→ ABOUT THIS TASK:
Your output must be the line containing "change (negb true" followed by every later line in the entries below, all copied exactly.

Stored data entries:
■ ■ ■ ■

Definition scripted {A : Type} (script : nat → outcome A) : PyM ScriptWorld A := λ w,
  (script (S (sw_calls w)), mkScript (S (sw_calls w)) (sw_random w) (sw_sleeps w)).

(** Random numbers are in [0, 1). *)
Definition draws_ok (w : ScriptWorld) : Prop := ∀ i, (0 <= sw_random w i < 1)%Q.

(** The jitter returns a delay between [lo d] and [d] and touches only the random
    numbers. *)
Definition jitter_within (lo : Q → Q) (j : JitterStrategy ScriptWorld) : Prop :=
  ∀ d w, (0 <= d)%Q → draws_ok w →
    ∃ x w', apply j d w = (Return x, w') ∧ (lo d <= x <= d)%Q ∧ draws_ok w' ∧
      sw_calls w' = sw_calls w ∧ sw_sleeps w' = sw_sleeps w.

(** The outcome that ends the retries. *)
Definition final_outcome {A} (p : RetryPolicy ScriptWorld) (o : outcome A) : bool :=
  match o with
  | Return _ => true
  | Raise e => negb (is_Exception e && should_retry p e)
  end.

(** ** Lemmas *)

Lemma jitter_none_within : jitter_within id NoJitter.
Proof. intros d w Hd Hw. exists d, w. split_and!; try done; unfold id; lra. Qed.

Lemma jitter_full_within : jitter_within (λ _, 0%Q) FullJitter.
Proof.
  intros d w Hd Hw. pose proof (Hw 0%nat) as Hu.
  eexists _, _. split; [reflexivity|]. split_and!; try done; [nra | nra |].
  intros i. apply Hw.
Qed.

Lemma jitter_equal_within : jitter_within (λ d, (d / 2)%Q) EqualJitter.
Proof.
  intros d w Hd Hw. pose proof (Hw 0%nat) as Hu.
  eexists _, _. split; [cbv [EqualJitter uniform apply mbind mret PyM_bind PyM_ret
    env_random ScriptEnv]; reflexivity|]. assert (d / 2 == (1 # 2) * d)%Q as Hh by field.
  simpl. rewrite Hh. split_and!; try done; [nra | nra |].
  intros i. apply Hw.
Qed.

(** A sleep that records at most one entry, the given delay. *)
Definition sleep_ok (sleep : Q → PyM ScriptWorld unit) : Prop :=
  ∀ d w, (0 <= d)%Q →
    ∃ l, sleep d w = (Return tt, mkScript (sw_calls w) (sw_random w) (sw_sleeps w ++ l)) ∧
      (l = [] ∨ l = [d]).

Lemma time_sleep_ok : sleep_ok time_sleep.
Proof.
  intros d w Hd. exists [d]. split; [|by right]. unfold time_sleep.
  destruct (Qltb d 0) eqn:E; reflect_tests; [lra | done].
Qed.

Lemma asyncio_sleep_ok : sleep_ok asyncio_sleep.
Proof.
  intros d w Hd. unfold asyncio_sleep. destruct (Qle_bool d 0) eqn:E.
  - exists []. split; [|by left]. rewrite app_nil_r. by destruct w.
  - exists [d]. split; [done | by right].
Qed.

Section LoopSpec.
Context {A : Type} (p : RetryPolicy ScriptWorld) (script : nat → outcome A).
Context (lo : Q → Q) (D : Q).
Context (Hjitter : jitter_within lo (jitter p)) (Hlo : ∀ d, (0 <= d)%Q → (0 <= lo d)%Q).
Context (Hbackoff : ∀ i, (1 <= i < max_attempts p)%Z →
  ∃ d, compute (backoff p) i = Return d ∧ (0 <= d <= D)%Q).
Context (sleep : Q → PyM ScriptWorld unit) (Hsleep : sleep_ok sleep).

Lemma retry_loop_spec n c (w : ScriptWorld) last :
  draws_ok w → sw_calls w = c →
  (Z.of_nat c + Z.of_nat (S n) = max_attempts p)%Z →
  ∃ k w' l,
    retry_loop p sleep (scripted script) (S n) (Z.of_nat c + 1) last w = (script k, w') ∧
    (c < k <= c + S n)%nat ∧
    (∀ i, (c < i < k)%nat → final_outcome p (script i) = false) ∧
    (final_outcome p (script k) = true ∨ k = (c + S n)%nat) ∧
    sw_calls w' = k ∧ sw_sleeps w' = sw_sleeps w ++ l ∧
    (length l <= k - S c)%nat ∧ Forall (λ d, (0 <= d <= D)%Q) l.
Proof.
  revert c w last. induction n as [|n IH]; intros c w last Hw Hc Hmax.
  - exists (S c), (mkScript (S c) (sw_random w) (sw_sleeps w)), [].
    simpl retry_loop. unfold try_except, try_base, scripted. rewrite Hc.
    split_and!; try (simpl; intros; lia); try done; try (by rewrite app_nil_r); [].
    destruct (script (S c)) as [a|e]; [done|]. destruct (is_Exception e); [|done].
    replace (Z.of_nat c + 1 =? max_attempts p)%Z with true by (symmetry; apply Z.eqb_eq; lia).
    by rewrite orb_true_r.
  - remember (S n) as n1 eqn:Hn1. simpl retry_loop. subst n1.
    unfold try_except, try_base, scripted at 1. rewrite Hc.
    destruct (final_outcome p (script (S c))) eqn:Hfin.
    { exists (S c), (mkScript (S c) (sw_random w) (sw_sleeps w)), [].
      split_and!; try (simpl; intros; lia); try done; try (by rewrite app_nil_r); try (by left); [].
      unfold final_outcome in Hfin. destruct (script (S c)) as [a|e]; [done|].
      destruct (is_Exception e); [|done]. simpl in Hfin. by rewrite Hfin. }
    unfold final_outcome in Hfin. destruct (script (S c)) as [a|e] eqn:Hs; [done|].
    apply negb_false_iff, andb_true_iff in Hfin as [He Hr]. rewrite He, Hr; simpl negb.
    replace (Z.of_nat c + 1 =? max_attempts p)%Z with false by (symmetry; apply Z.eqb_neq; lia).
    destruct (Hbackoff (Z.of_nat c + 1)) as (d & Hd & Hd01); [lia|].
    set (w1 := mkScript (S c) (sw_random w) (sw_sleeps w)).
    destruct (Hjitter d w1) as (x & w2 & Hx & Hxd & Hw2 & Hc2 & Hsl2); [lra | done |].
    destruct (Hsleep x w2) as (l2 & Hsleep2 & Hl2); [specialize (Hlo d); lra|].
    change (negb true || false) with false. unfold mbind, PyM_bind, from_outcome. rewrite Hd.
    cbv iota beta. fold w1. rewrite Hx. cbv iota beta. rewrite Hsleep2. cbv iota beta.
    replace (Z.of_nat c + 1 + 1)%Z with (Z.of_nat (S c) + 1)%Z by lia.
    edestruct (IH (S c) (mkScript (sw_calls w2) (sw_random w2) (sw_sleeps w2 ++ l2)) (Some e))
      as (k & w' & l & Hrun & Hk & Hbefore & Hstop & Hcalls & Hsl & Hlen & Hall);
      [done | simpl; by rewrite Hc2 | lia |].
    exists k, w', (l2 ++ l). split; [exact Hrun|]. split_and!; try lia; try done.
    + intros i Hi. destruct (decide (i = S c)) as [->|]; [|apply Hbefore; lia].
      rewrite Hs. simpl. by rewrite He, Hr.
    + destruct Hstop; [by left | right; lia].
    + rewrite Hsl; simpl. by rewrite Hsl2, app_assoc.
    + rewrite length_app. destruct Hl2 as [-> | ->]; simpl; lia.
    + apply Forall_app; split; [|done]. specialize (Hlo d).
      destruct Hl2 as [-> | ->]; repeat constructor; lra.
Qed.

■ ■ ■ ■

→ RESPONSE TO THIS TASK:
    change (negb true || false) with false. unfold mbind, PyM_bind, from_outcome. rewrite Hd.
    cbv iota beta. fold w1. rewrite Hx. cbv iota beta. rewrite Hsleep2. cbv iota beta.
    replace (Z.of_nat c + 1 + 1)%Z with (Z.of_nat (S c) + 1)%Z by lia.
    edestruct (IH (S c) (mkScript (sw_calls w2) (sw_random w2) (sw_sleeps w2 ++ l2)) (Some e))
      as (k & w' & l & Hrun & Hk & Hbefore & Hstop & Hcalls & Hsl & Hlen & Hall);
      [done | simpl; by rewrite Hc2 | lia |].
    exists k, w', (l2 ++ l). split; [exact Hrun|]. split_and!; try lia; try done.
    + intros i Hi. destruct (decide (i = S c)) as [->|]; [|apply Hbefore; lia].
      rewrite Hs. simpl. by rewrite He, Hr.
    + destruct Hstop; [by left | right; lia].
    + rewrite Hsl; simpl. by rewrite Hsl2, app_assoc.
    + rewrite length_app. destruct Hl2 as [-> | ->]; simpl; lia.
    + apply Forall_app; split; [|done]. specialize (Hlo d).
      destruct Hl2 as [-> | ->]; repeat constructor; lra.
Qed.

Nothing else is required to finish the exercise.